*** DATASET RECORDS ***

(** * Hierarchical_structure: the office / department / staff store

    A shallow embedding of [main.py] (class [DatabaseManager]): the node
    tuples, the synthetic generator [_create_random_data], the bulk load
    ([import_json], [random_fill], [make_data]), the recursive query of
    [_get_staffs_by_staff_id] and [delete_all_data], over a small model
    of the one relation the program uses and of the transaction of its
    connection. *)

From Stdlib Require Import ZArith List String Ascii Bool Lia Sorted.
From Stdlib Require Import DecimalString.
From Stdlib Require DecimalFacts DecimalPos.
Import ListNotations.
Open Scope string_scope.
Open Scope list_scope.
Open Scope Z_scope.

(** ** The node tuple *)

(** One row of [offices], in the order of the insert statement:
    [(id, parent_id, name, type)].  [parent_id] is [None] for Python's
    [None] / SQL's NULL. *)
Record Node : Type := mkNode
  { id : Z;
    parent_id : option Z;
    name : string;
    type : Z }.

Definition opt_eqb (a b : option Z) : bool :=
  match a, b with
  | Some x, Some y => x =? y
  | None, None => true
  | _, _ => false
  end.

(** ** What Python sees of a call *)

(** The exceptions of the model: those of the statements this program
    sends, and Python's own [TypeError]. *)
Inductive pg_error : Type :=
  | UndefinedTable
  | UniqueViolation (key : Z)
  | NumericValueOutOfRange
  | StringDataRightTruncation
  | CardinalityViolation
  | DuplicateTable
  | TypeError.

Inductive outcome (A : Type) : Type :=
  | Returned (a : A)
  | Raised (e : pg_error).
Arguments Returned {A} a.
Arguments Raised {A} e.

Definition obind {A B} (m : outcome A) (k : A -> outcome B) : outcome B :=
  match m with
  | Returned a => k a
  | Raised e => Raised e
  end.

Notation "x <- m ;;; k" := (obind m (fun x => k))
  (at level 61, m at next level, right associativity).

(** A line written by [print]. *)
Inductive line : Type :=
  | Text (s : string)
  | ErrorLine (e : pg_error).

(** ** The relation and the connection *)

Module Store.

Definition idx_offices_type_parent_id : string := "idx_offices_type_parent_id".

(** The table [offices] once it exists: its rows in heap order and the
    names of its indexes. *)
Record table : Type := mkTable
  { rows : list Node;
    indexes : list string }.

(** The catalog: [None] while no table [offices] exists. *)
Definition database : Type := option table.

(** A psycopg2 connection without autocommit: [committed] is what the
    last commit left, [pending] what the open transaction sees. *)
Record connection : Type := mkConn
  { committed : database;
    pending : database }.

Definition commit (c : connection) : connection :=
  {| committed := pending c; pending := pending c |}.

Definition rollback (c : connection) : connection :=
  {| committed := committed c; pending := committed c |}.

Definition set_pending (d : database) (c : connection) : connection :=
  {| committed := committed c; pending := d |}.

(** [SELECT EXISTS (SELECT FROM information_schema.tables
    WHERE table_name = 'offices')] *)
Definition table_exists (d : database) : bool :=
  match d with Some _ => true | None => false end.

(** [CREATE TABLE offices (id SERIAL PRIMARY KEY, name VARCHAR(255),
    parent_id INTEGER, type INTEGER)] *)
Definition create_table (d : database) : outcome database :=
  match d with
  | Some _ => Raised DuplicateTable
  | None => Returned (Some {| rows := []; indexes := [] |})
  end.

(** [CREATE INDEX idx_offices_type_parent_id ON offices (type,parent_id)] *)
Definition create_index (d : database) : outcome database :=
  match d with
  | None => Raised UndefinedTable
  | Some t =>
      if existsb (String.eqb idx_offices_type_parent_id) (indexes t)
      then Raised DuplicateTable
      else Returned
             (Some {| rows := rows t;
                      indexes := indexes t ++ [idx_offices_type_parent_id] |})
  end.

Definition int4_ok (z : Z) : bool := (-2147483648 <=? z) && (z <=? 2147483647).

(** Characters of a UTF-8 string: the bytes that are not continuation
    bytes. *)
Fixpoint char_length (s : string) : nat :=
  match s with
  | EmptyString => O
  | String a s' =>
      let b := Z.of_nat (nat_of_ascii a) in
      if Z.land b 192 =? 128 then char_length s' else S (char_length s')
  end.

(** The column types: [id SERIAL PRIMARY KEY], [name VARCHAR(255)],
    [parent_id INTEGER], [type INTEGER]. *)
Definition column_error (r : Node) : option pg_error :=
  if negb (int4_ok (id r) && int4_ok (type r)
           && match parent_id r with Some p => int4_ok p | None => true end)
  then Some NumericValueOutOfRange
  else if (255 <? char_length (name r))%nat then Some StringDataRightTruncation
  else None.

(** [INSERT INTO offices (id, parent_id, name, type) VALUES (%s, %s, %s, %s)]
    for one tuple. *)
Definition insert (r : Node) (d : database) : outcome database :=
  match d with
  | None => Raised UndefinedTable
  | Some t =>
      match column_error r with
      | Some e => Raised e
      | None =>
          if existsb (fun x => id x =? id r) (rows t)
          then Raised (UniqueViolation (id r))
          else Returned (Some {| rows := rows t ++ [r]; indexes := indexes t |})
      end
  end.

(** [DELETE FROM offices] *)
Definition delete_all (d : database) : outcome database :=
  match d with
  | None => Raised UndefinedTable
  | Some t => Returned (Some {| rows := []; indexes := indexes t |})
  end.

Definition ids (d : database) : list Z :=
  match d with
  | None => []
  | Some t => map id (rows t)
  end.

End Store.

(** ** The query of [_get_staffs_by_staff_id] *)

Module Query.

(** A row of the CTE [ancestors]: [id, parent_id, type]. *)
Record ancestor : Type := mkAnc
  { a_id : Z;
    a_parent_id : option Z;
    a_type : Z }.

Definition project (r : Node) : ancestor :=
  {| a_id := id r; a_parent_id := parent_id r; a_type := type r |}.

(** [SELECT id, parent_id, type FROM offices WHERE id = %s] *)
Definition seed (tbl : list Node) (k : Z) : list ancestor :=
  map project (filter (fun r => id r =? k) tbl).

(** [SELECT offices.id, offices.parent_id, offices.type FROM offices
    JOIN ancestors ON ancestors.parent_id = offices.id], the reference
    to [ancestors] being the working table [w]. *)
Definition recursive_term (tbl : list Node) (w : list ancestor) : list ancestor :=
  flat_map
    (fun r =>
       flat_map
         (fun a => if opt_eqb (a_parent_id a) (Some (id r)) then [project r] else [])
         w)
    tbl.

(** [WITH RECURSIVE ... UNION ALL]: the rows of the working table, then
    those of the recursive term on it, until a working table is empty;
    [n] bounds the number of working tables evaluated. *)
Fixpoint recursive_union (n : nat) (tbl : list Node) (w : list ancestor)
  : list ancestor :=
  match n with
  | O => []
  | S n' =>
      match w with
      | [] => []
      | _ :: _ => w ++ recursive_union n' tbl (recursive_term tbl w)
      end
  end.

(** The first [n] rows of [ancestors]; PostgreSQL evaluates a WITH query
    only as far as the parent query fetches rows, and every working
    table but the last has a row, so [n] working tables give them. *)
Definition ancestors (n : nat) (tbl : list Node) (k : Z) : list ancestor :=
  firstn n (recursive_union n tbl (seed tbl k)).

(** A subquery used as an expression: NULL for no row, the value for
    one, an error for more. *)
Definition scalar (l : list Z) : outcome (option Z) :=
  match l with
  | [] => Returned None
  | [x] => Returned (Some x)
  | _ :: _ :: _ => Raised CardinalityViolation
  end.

*** End of DATASET RECORDS ***
*** DATASET RECORDS ***

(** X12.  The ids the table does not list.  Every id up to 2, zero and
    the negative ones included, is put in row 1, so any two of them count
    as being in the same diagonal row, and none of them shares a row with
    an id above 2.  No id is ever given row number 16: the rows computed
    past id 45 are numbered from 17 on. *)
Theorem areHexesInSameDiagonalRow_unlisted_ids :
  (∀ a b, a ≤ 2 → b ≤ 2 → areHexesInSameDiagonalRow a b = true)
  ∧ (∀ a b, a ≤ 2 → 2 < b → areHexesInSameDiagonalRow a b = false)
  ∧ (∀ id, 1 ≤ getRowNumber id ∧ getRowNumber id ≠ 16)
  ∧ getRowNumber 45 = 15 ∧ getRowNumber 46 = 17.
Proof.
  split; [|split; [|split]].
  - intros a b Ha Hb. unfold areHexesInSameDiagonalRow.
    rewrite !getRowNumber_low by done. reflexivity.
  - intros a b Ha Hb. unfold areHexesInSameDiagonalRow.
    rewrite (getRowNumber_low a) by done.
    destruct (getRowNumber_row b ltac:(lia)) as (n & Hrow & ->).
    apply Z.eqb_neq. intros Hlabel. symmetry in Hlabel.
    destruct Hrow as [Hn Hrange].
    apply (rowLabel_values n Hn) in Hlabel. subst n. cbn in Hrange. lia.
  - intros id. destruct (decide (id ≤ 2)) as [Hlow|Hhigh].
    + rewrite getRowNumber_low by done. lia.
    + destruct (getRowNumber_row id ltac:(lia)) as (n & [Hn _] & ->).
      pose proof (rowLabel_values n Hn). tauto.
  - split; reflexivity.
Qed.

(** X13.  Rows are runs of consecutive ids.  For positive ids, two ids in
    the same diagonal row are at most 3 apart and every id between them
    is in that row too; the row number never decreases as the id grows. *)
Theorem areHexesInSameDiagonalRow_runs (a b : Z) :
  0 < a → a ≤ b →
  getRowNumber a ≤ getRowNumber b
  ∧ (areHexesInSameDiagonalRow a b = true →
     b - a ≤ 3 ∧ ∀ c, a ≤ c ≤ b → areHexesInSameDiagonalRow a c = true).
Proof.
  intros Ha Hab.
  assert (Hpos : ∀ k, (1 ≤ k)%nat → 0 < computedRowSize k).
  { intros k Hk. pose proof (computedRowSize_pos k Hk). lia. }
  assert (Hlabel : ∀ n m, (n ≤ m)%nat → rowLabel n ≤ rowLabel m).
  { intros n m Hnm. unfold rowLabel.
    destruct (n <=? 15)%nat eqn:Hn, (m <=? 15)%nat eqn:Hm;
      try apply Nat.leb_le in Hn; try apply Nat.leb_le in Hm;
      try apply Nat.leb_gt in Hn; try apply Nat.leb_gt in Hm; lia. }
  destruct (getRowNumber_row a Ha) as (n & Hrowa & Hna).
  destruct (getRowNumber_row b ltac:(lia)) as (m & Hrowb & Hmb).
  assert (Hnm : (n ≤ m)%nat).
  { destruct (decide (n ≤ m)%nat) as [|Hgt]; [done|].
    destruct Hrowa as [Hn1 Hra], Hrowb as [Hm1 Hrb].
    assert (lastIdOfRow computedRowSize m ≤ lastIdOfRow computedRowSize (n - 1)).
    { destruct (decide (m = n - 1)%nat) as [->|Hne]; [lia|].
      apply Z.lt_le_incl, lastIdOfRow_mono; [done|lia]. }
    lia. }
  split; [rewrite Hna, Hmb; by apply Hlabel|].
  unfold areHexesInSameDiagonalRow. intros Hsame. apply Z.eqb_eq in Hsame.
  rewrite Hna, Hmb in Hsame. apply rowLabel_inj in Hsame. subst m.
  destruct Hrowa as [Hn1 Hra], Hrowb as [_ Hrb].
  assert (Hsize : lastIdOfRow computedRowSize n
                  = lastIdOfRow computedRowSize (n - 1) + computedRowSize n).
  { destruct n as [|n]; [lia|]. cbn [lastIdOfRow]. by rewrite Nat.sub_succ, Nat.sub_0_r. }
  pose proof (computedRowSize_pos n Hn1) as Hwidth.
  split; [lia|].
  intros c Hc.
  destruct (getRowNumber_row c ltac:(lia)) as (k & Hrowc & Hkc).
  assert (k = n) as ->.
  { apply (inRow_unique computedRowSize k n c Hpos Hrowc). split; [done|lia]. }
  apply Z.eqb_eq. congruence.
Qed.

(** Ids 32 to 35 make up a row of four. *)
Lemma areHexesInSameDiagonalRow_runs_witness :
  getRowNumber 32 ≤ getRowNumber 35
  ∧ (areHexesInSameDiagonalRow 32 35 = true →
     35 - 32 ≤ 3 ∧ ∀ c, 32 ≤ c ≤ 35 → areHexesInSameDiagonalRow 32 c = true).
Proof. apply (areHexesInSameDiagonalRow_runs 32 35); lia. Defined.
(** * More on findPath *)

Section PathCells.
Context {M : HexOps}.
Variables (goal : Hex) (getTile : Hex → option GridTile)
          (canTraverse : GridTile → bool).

*** End of DATASET RECORDS ***

## TRY IT
Once you find the line with "2, zero and" in the entries above, output it and each line after it up to and including the line with "apply (rowLabel_values n", and nothing else.

## ANSWER SPACE
(** X12.  The ids the table does not list.  Every id up to 2, zero and
    the negative ones included, is put in row 1, so any two of them count
    as being in the same diagonal row, and none of them shares a row with
    an id above 2.  No id is ever given row number 16: the rows computed
    past id 45 are numbered from 17 on. *)
Theorem areHexesInSameDiagonalRow_unlisted_ids :
  (∀ a b, a ≤ 2 → b ≤ 2 → areHexesInSameDiagonalRow a b = true)
  ∧ (∀ a b, a ≤ 2 → 2 < b → areHexesInSameDiagonalRow a b = false)
  ∧ (∀ id, 1 ≤ getRowNumber id ∧ getRowNumber id ≠ 16)
  ∧ getRowNumber 45 = 15 ∧ getRowNumber 46 = 17.
Proof.
  split; [|split; [|split]].
  - intros a b Ha Hb. unfold areHexesInSameDiagonalRow.
    rewrite !getRowNumber_low by done. reflexivity.
  - intros a b Ha Hb. unfold areHexesInSameDiagonalRow.
    rewrite (getRowNumber_low a) by done.
    destruct (getRowNumber_row b ltac:(lia)) as (n & Hrow & ->).
    apply Z.eqb_neq. intros Hlabel. symmetry in Hlabel.
    destruct Hrow as [Hn Hrange].
    apply (rowLabel_values n Hn) in Hlabel. subst n. cbn in Hrange. lia.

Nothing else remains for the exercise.